Russia's most important court trial
- Published
The most important court trial in modern Russian history is drawing to an end.
It is widely believed that it is not only the fate of the two defendants - former oil tycoon Mikhail Khodorkovsky and his business partner Platon Lebedev - which the judge will now decide at the end of the month.
Many believe that the outcome of the trial will foretell the result of the next presidential election in 2012.
On this theory, an acquittal or even just a lenient sentence will indicate a possibility of incumbent Dmitry Medvedev serving another term.
A harsh verdict meanwhile will imply that his predecessor, current Prime Minister Vladimir Putin, is still calling all the shots and is determined to return to the Kremlin.
In his second tenure, liberals hope, Mr Medvedev would try to get out of his powerful mentor's shadow and shake off some of the KGB-associated legacy that to a great extent has shaped the domestic and international policies of Russia in the past decade.
It is thought that Mr Putin's comeback, meanwhile, might entail further tightening of the screws and a prolonged period of enforced "stability" which, in the eyes of his critics, means nothing but all-permeating stagnation and corruption.
'Absurd' charge
Mr Khodorkovsky and his partner are accused of stealing some $25bn (£16bn) worth of oil - or practically all the oil their company Yukos produced between 1998-2000, and all the oil it exported between 2000-03 - and then laundering the proceeds.
The prosecution is calling for a sentence of 14 years.
Independent jurists say they find the charge absurd. But plenty of observers said the same thing about many of the charges at the previous trial in 2005.
Last time Mr Khodorkovsky and Mr Lebedev were found guilty of underpaying billions of dollars in taxes. The figure was so extraordinarily high that on appeal the Moscow city court slashed it six times while bizarrely reducing the length of the prison sentence by one year only - from nine to eight years.

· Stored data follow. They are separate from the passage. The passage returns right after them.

(** * chrome-ssh-agent, package optionsui: key reconciliation and action flows

    A shallow embedding of [mergeKeys] and of the dialog driven flows of
    [optionsui.UI] (add, load, unload, remove), with the properties the
    specification states about them. *)

From Stdlib Require Import Sorting.Sorted Sorting.Permutation.
From Stdlib Require OrderedTypeEx DecimalString.
From stdpp Require Import gmap strings list functions sorting.
(** Admission keeps the invariant. *)
Lemma admission_inv st c st' tr v :
  registry_inv st -> admission st c = (st', tr, v) -> registry_inv st'.
Proof.
  intros Hinv. unfold admission.
  destruct (_ && _); [intros H; inversion H; subst; exact Hinv |].
  destruct (_ && _); [intros H; inversion H; subst; exact Hinv |].
  intros H; inversion H; subst; clear H.
  destruct Hinv as (Ho & Hw & Hp & Hm).
  unfold registry_inv, in_flight in *. simpl.
  rewrite Ho, Hw. unfold int_add. rewrite wrap64_idem_add.
  repeat split.
  - f_equal. lia.
  - lia.
  - exact Hp.
  - intros ip. rewrite count_ip_cons.
    destruct (decide (ip = IP (RemoteAddr c))) as [-> | Hne].
    + rewrite lookup_insert_eq, from_ip_own. specialize (Hm (IP (RemoteAddr c))).
      unfold ipCount.
      destruct (clientConnections st !! IP (RemoteAddr c)) as [v0 |]; simpl.
      * rewrite Hm, wrap64_idem_add. f_equal. lia.
      * rewrite Hm. reflexivity.
    + rewrite lookup_insert_ne by congruence. rewrite from_ip_other by exact Hne.
      apply Hm.
Qed.

(** One iteration of the loop keeps the invariant. *)
Lemma listen_iter_inv st i :
  registry_inv st -> ready st i = true -> registry_inv (fst (listen_iter st i)).
Proof.
  intros Hinv Hr. unfold listen_iter.
  destruct i as [| | | [| e | c]].
  - eapply registry_inv_ext; [.. | exact Hinv]; reflexivity.
  - eapply registry_inv_ext; [.. | exact Hinv]; reflexivity.
  - simpl in Hr.
    destruct (closeCh (srv st)) as [| c rest] eqn:Hq; [discriminate Hr |].
    destruct Hinv as (Ho & Hw & Hp & Hm).
    unfold in_flight in *. rewrite Hq in *.
    rewrite length_app in Hw, Ho. simpl in Hw, Ho.
    destruct (Z.ltb_spec (wg st - 1) 0) as [Hneg | Hpos]; [lia |].
    unfold registry_inv, in_flight. simpl.
    rewrite Ho, Hw, length_app. unfold int_sub. rewrite wrap64_sub1.
    repeat split.
    + f_equal. lia.
    + lia.
    + exact Hp.
    + intros ip. pose proof (Hm ip) as Hip.
      rewrite count_ip_app, count_ip_cons in Hip. rewrite count_ip_app.
      destruct (decide (ip = IP (RemoteAddr c))) as [-> | Hne].
      * rewrite from_ip_own in Hip.
        destruct (clientConnections st !! IP (RemoteAddr c)) as [v0 |] eqn:Hl; [| lia].
        rewrite lookup_insert_eq. rewrite Hip, wrap64_sub1. f_equal. lia.
      * rewrite from_ip_other in Hip by exact Hne.
        destruct (clientConnections st !! IP (RemoteAddr c)) as [v0 |] eqn:Hl.
        -- rewrite lookup_insert_ne by congruence. exact Hip.
        -- exact Hip.
  - eapply registry_inv_ext; [.. | exact Hinv]; reflexivity.
  - eapply registry_inv_ext; [.. | exact Hinv]; reflexivity.
  - destruct (admission _ c) as [[st2 tr] v] eqn:Ha. simpl.
    eapply admission_inv; [| exact Ha].
    eapply registry_inv_ext; [.. | exact Hinv]; reflexivity.
Qed.

(** Every step of the server keeps the invariant. *)
Lemma step_inv st a : registry_inv st -> registry_inv (fst (step st a)).
Proof.
  intros Hinv. unfold step.
  destruct (panicked st) eqn:Hpan; [exact Hinv |].
  destruct a as [i | c | |].
  - destruct (at_ st); try exact Hinv.
    destruct (ready st i) eqn:Hr; [| exact Hinv].
    apply listen_iter_inv; assumption.
  - destruct (remove_task c (tasks st)) as [rest |] eqn:Hrm; [| exact Hinv].
    destruct (length (closeCh (srv st)) <? closeCh_cap)%nat; [| exact Hinv].
    apply remove_task_spec in Hrm as [Hl Hc].
    destruct Hinv as (Ho & Hw & Hp & Hm).
    unfold registry_inv, in_flight in *. simpl.
    rewrite Ho, Hw, !length_app, Hl. simpl.
    split; [f_equal; lia | split; [lia | split; [reflexivity |]]].
    intros ip. specialize (Hm ip).
    rewrite count_ip_app, Hc in Hm.
    rewrite !count_ip_app, count_ip_cons.
    replace (count_ip ip rest + (count_ip ip (closeCh (srv st))
               + ((if from_ip ip c then 1 else 0) + count_ip ip [])))%nat
      with ((if from_ip ip c then 1 else 0) + count_ip ip rest
            + count_ip ip (closeCh (srv st)))%nat
      by (change (count_ip ip []) with 0%nat; lia).
    exact Hm.
  - eapply registry_inv_ext; [.. | exact Hinv]; first [reflexivity | symmetry; exact Hpan].
  - destruct (at_ st); try exact Hinv.
    destruct (wg st =? 0); [| exact Hinv].
    eapply registry_inv_ext; [.. | exact Hinv]; first [reflexivity | symmetry; exact Hpan].
Qed.

Lemma run_inv l : forall st, registry_inv st -> registry_inv (fst (run st l)).
Proof.
  induction l as [| a l IH]; intros st Hinv; simpl; [exact Hinv |].
  pose proof (step_inv st a Hinv) as H1.
  destruct (step st a) as [st1 tr1]. simpl in H1.
  specialize (IH st1 H1). destruct (run st1 l) as [st2 tr2]. exact IH.
Qed.

(** *** The sum of the per-IP counts *)

Lemma count_ip_partition k l :
  length l = (count_ip k l + length (List.filter (fun c => negb (from_ip k c)) l))%nat.
Proof.
  unfold count_ip. induction l as [| c l IH]; simpl; [reflexivity |].
  destruct (from_ip k c); simpl; lia.
Qed.

Lemma count_ip_filter_own k l :
  count_ip k (List.filter (fun c => negb (from_ip k c)) l) = 0%nat.
Proof.
  unfold count_ip. induction l as [| c l IH]; simpl; [reflexivity |].
  destruct (from_ip k c) eqn:E; simpl; [exact IH |]. rewrite E. exact IH.
Qed.

Lemma count_ip_filter_other ip k l :
  ip <> k -> count_ip ip (List.filter (fun c => negb (from_ip k c)) l) = count_ip ip l.
Proof.
  intros Hne. unfold count_ip. induction l as [| c l IH]; simpl; [reflexivity |].
  destruct (from_ip k c) eqn:E; simpl.
  - assert (from_ip ip c = false) as ->; [| exact IH].
    unfold from_ip in *. apply String.eqb_eq in E. apply String.eqb_neq. congruence.
  - destruct (from_ip ip c); simpl; rewrite IH; reflexivity.
Qed.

Whatever its legal merit, very few people are prepared to take the new case against Mr Khodorkovsky at face value. Even the worst enemies of the former tycoon are convinced that he is in the dock for something else.
Interestingly, that seems to include Mr Putin himself: in one of his recent interviews the prime minister spoke in support of a lengthy prison sentence for the former billionaire, citing some other alleged crimes that the defendant has never been charged with.
Powerful precedent
Mr Khodorkovsky is not popular with ordinary Russians: they can't forgive him for getting immensely rich in the 1990s.
But the selectiveness of Russian justice has registered by now: the public has realised that only those "oligarchs" who dare to stand up to the authorities have problems with the law.
Only 13% of those polled in September by Levada Center said they believed the charges, external, down from 29% in February. (Roughly twice as many, 24%, said they did not believe the charges.)
Mr Khodorkovsky made a lot of enemies among the ruling elite and his fellow businessmen by insisting early this century on adopting Western standards of transparency for his businesses while the rest continued to cloak their affairs in secrecy.
It is rumoured that he made another fatal mistake by refusing to "share" his huge earnings with the powerful bureaucrats who are used to regular backhanders - something meekly accepted by the Russian business community as a necessary evil.
In other words, Mr Khodorkovsky challenged the very foundations of the oligarchic system, the symbiosis of power and wealth that makes Russia what it is now.
And then on top of all that he offered financial support to opposition political parties in order, as he put it, to develop pluralism in the country. And that, probably, was the last straw.
Can Judge Viktor Danilkin go against the grain? It is not easy to break the deeply rooted Stalinist tradition of seeking to satisfy the nation's rulers while disregarding the facts or intricacies of the law.
So it's improbable, but if it happens it may create a powerful precedent and greatly encourage all those who want to see their country change.
"Two years have passed since a new president came to power, and many of my compatriots have regained hope - hope that Russia will become a civilised country with a developed civil society, free of lawlessness, corruption and injustice by officials," Mr Khodorkovsky said in his last word to the court in November.
Of his own fate he was more pessimistic. "I am ready to die in jail," he said.